Inclusivity in football, tighter tobacco regulations: what changes from 1 November in Belgium?
Friday, 01 November 2019
The start of November will see new rules and regulations applied across different activity sectors in Belgium, including stricter rules on tobacco and medicine sales and larger inclusivity in football.
Ban on tobacco sales to minors
Adopted in the spring of 2019, a new measure will raise the legal age for buying tobacco and CBD-based products to 18 from the previous age limit of 16, bringing Belgium in line with regulations in other European countries.
The new rules also include sales of electronic cigarettes, with merchants still selling to minors risking hefty fines that can reach up to €2,000 for repeat offenders.
Expiration date on medical prescriptions
Starting from 1 November, all medical prescriptions will be valid for only three months except where stated otherwise by a medical practitioner.
The new regulation, introduced by the federal health ministry under Maggie De Block, aims to harmonise the period during which a pharmacy is authorised to sell medicines to a patient with the time a patient has to ask for the prescription to be reimbursed by social security.
Physicians will be able to indicate a validity period which is longer or shorter than the default 90 days in accordance with their assessment of a patient’s needs, so long as the period is no longer than one year.

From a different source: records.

Fixpoint t_kill (n : nat) (p id : Z) (t : ptable_t) : ptable_t * Z :=
  match n with
  | O => (t, -1)
  | S n =>
    if pid (procs t p) =? id then
      let t := tset p (with_killed 1) t in
      (if decide (state (procs t p) = SLEEPING) then tset p (with_state RUNNABLE) t
       else if decide (state (procs t p) = SLEEPING_SUSPENDED) then t_resume p t
       else t, 0)
    else t_kill n (p + 1) id t
  end.

Definition t_kill_pid (id : Z) (t : ptable_t) : ptable_t * Z := t_kill 64 0 id t.

(** The start and the end of the swap-out in sleep(). *)
Definition t_swap_begin (c : Z) (t : ptable_t) : ptable_t :=
  tset c (with_swappingOut 1) (tset c (with_wokenUp 0) t).
Definition t_swap_end (c : Z) (t : ptable_t) : ptable_t :=
  let t := tset c (with_swappingOut 0) t in
  if wokenUp (procs t c) =? 1 then
    let t := tset c (with_state RUNNABLE_SUSPENDED) (tset c (with_wokenUp 0) t) in
    tset (inswapper t) (with_state RUNNABLE) t
  else tset c (with_state SLEEPING_SUSPENDED) t.

(** ** The code computes them *)

Section refinement.
Context {Lay : Layout} {F : Type}.
Abbreviation P := (pst F).

#[export] Instance ps_kL_ok : LensOk (ps_kL : lens P kst).
Proof. by split; try intros ?? []; try intros []. Qed.
#[export] Instance pst_cpu_ok : LensOk (cpuL : lens P cpu).
Proof. apply lens_comp_ok; apply _. Qed.
#[export] Instance swaplockL_ok : LensOk (swaplockL : lens P spinlock).
Proof. split; try intros ?? []; try intros []; try done. by destruct ps_t. Qed.
#[export] Instance ptable_lockL_ok : LensOk (ptable_lockL : lens P spinlock).
Proof. split; try intros ?? []; try intros []; try done. by destruct ps_t. Qed.
#[export] Instance swaplock_cpu : LensApart (swaplockL : lens P spinlock) cpuL.
Proof. by split. Qed.
#[export] Instance ptable_lock_cpu : LensApart (ptable_lockL : lens P spinlock) cpuL.
Proof. by split. Qed.

(** The CPU runs with a lock held, and swaplock is free. *)
Record in_section (s : P) : Prop := {
  is_ncli : 0 < ncli (view cpuL s);
  is_off : eflags_if (view cpuL s) = false;
  is_free : exists nm, swaplock (ps_t s) = mkLock nm 0 0
}.

Lemma nested_cpu c : 0 < ncli c -> eflags_if c = false -> popped (pushed c) = c.
Proof.
  intros Hn Hi. unfold popped, pushed. destruct c as [p n ie fl]. cbn in *.
  rewrite (proj2 (Z.eqb_neq n 0)) by lia. replace (n + 1 - 1) with n by lia.
  rewrite (proj2 (Z.eqb_neq n 0)) by lia. by subst.
Qed.

(** The bracket around the counter, inside a section. *)
Lemma resume_suspended_eq p s : in_section s -> resume_suspended p s = Ret (tt, put ps_tL (t_resume p (ps_t s)) s).
Proof.
  intros [Hn Hi [nm Hf]]. unfold resume_suspended.
  assert (locked (view swaplockL s) = 0) as Hl by (cbn; by rewrite Hf).
  mstep_with (acquire_free swaplockL s Hl). do 5 mstep.
  rewrite (release_held swaplockL); [|done|done|done|cbn; cbn in Hn; lia].
  cbn in *. rewrite nested_cpu by done. rewrite Hf. cbn.
  destruct s as [[] ? [] ? ?]. cbn in *. subst. done.
Qed.

Lemma in_section_put s t : in_section s -> swaplock t = swaplock (ps_t s) -> in_section (put ps_tL t s).
Proof. intros [Hn Hi [nm Hf]] E. split; [done..|]. exists nm. cbn. by rewrite E. Qed.

Lemma t_wake_one_lock p ch t : swaplock (t_wake_one p ch t) = swaplock t.
Proof. unfold t_wake_one. repeat case_decide; [case_match|..]; done. Qed.

Lemma wakeup_one_eq p ch s : in_section s -> wakeup_one p ch s = Ret (tt, put ps_tL (t_wake_one p ch (ps_t s)) s).
Proof.
  intros H. unfold wakeup_one, t_wake_one. do 2 mstep. cbn [view procL lens_comp ps_tL].
  repeat case_decide.
  - mstep. cbn [view procL lens_comp ps_tL]. by destruct (_ =? 1).
  - by apply resume_suspended_eq.
  - by destruct s.
Qed.

Lemma wakeup_loop_eq n p ch s : in_section s -> wakeup_loop n p ch s = Ret (tt, put ps_tL (t_wake_loop n p ch (ps_t s)) s).
Proof.
  revert p s. induction n as [|n IH]; intros p s H; cbn [wakeup_loop t_wake_loop]; [by destruct s|].
  mstep_with (wakeup_one_eq p ch s H). rewrite IH; [done|]. apply in_section_put; [done|]. apply t_wake_one_lock.
Qed.

Lemma wakeup1_eq ch s : in_section s -> wakeup1 ch s = Ret (tt, put ps_tL (t_wake ch (ps_t s)) s).
Proof. apply wakeup_loop_eq. Qed.

Lemma kill_loop_eq n p id s :
  in_section s ->
  kill_loop n p id s = Ret (snd (t_kill n p id (ps_t s)), put ps_tL (fst (t_kill n p id (ps_t s))) s).
Proof.
  intros H. revert p. induction n as [|n IH]; intros p; cbn [kill_loop t_kill]; [by destruct s|].
  mstep. cbn [view procL lens_comp ps_tL]. destruct (_ =? id); [|apply IH].
  set (t1 := tset p (with_killed 1) (ps_t s)). set (s1 := put ps_tL t1 s).
  assert (pset p (with_killed 1) s = Ret (tt, s1)) as E by done. mstep_with E. mstep. cbn zeta.
  change (state (view (procL p) s1)) with (state (procs t1 p)). fold t1.
  repeat case_decide; [done| |done].
  assert (in_section s1) as Hs1 by by apply in_section_put.
  mstep_with (resume_suspended_eq p s1 Hs1). done.
Qed.

(** The table with another state of its lock; the sections do not see it. *)
Definition t_lock (l : spinlock) (t : ptable_t) : ptable_t :=
  mkPtable (procs t) l (swaplock t) (wakeuplock t) (initproc t) (inswapper t) (nextpid t) (swapFlag t) (swappedout t).

Lemma t_wake_loop_lock n p ch l t : t_wake_loop n p ch (t_lock l t) = t_lock l (t_wake_loop n p ch t).
Proof.
  revert p t. induction n as [|n IH]; intros p t; cbn [t_wake_loop]; [done|]. rewrite <- IH. f_equal.
  unfold t_wake_one. cbn [procs t_lock]. repeat case_decide; [case_match|..]; done.
Qed.

Lemma t_kill_lock n p id l t :
  t_kill n p id (t_lock l t) = (t_lock l (fst (t_kill n p id t)), snd (t_kill n p id t)).
Proof.
  revert p. induction n as [|n IH]; intros p; cbn [t_kill]; [done|].
  cbn [procs t_lock]. destruct (_ =? id); [|apply IH]. cbn zeta.
  change (procs (tset p (with_killed 1) (t_lock l t)) p) with (procs (tset p (with_killed 1) t) p).
  repeat case_decide; done.
Qed.

Lemma t_wake_lock ch l t : t_wake ch (t_lock l t) = t_lock l (t_wake ch t).
Proof. exact (t_wake_loop_lock _ _ _ _ _). Qed.

Lemma t_kill_pid_lock id l t :
  t_kill_pid id (t_lock l t) = (t_lock l (fst (t_kill_pid id t)), snd (t_kill_pid id t)).
Proof. exact (t_kill_lock _ _ _ _ _). Qed.

Lemma kill_pid_eq id s :
  in_section s ->
  kill_loop (Z.to_nat NPROC) 0 id s = Ret (snd (t_kill_pid id (ps_t s)), put ps_tL (fst (t_kill_pid id (ps_t s))) s).
Proof. exact (kill_loop_eq _ _ _ _). Qed.

#[local] Opaque t_wake t_kill_pid wakeup1 kill_loop.

(** No CPU holds ptable.lock or swaplock. *)
Record ptable_free (s : P) : Prop := {
  pf_cpu : cpu_ok (view cpuL s);
  pf_lock : exists nm, ptable_lock (ps_t s) = mkLock nm 0 0;
  pf_swap : exists nm, swaplock (ps_t s) = mkLock nm 0 0
}.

While the measure comes into effect on Friday, a transitory period lasting until 31 January 2020 will allow patients to recover medicines using prescriptions delivered before the changes applied.
The new regulations apply to both paper and electronic prescriptions and were introduced in preparation for a shift in regulations which will require doctors to use only electronic prescriptions for ambulatory patients.
Inclusivity on Flemish football pitches
Football Flanders will introduce new rules in November which will make it easier for transgender players to participate in competitions organised for a gender other than the one which was attributed to them.
The football non-profit’s “gender exemption rule” will mean the gender written on a player’s identity card can be overlooked in order for them to enter either male or female competitions, Le Soir reports.
Following a medical, psychological and/or social services assessment, an ethics committee with the non-profit will be allow to allow a player to participate in a competition of the opposite gender for half a season at most.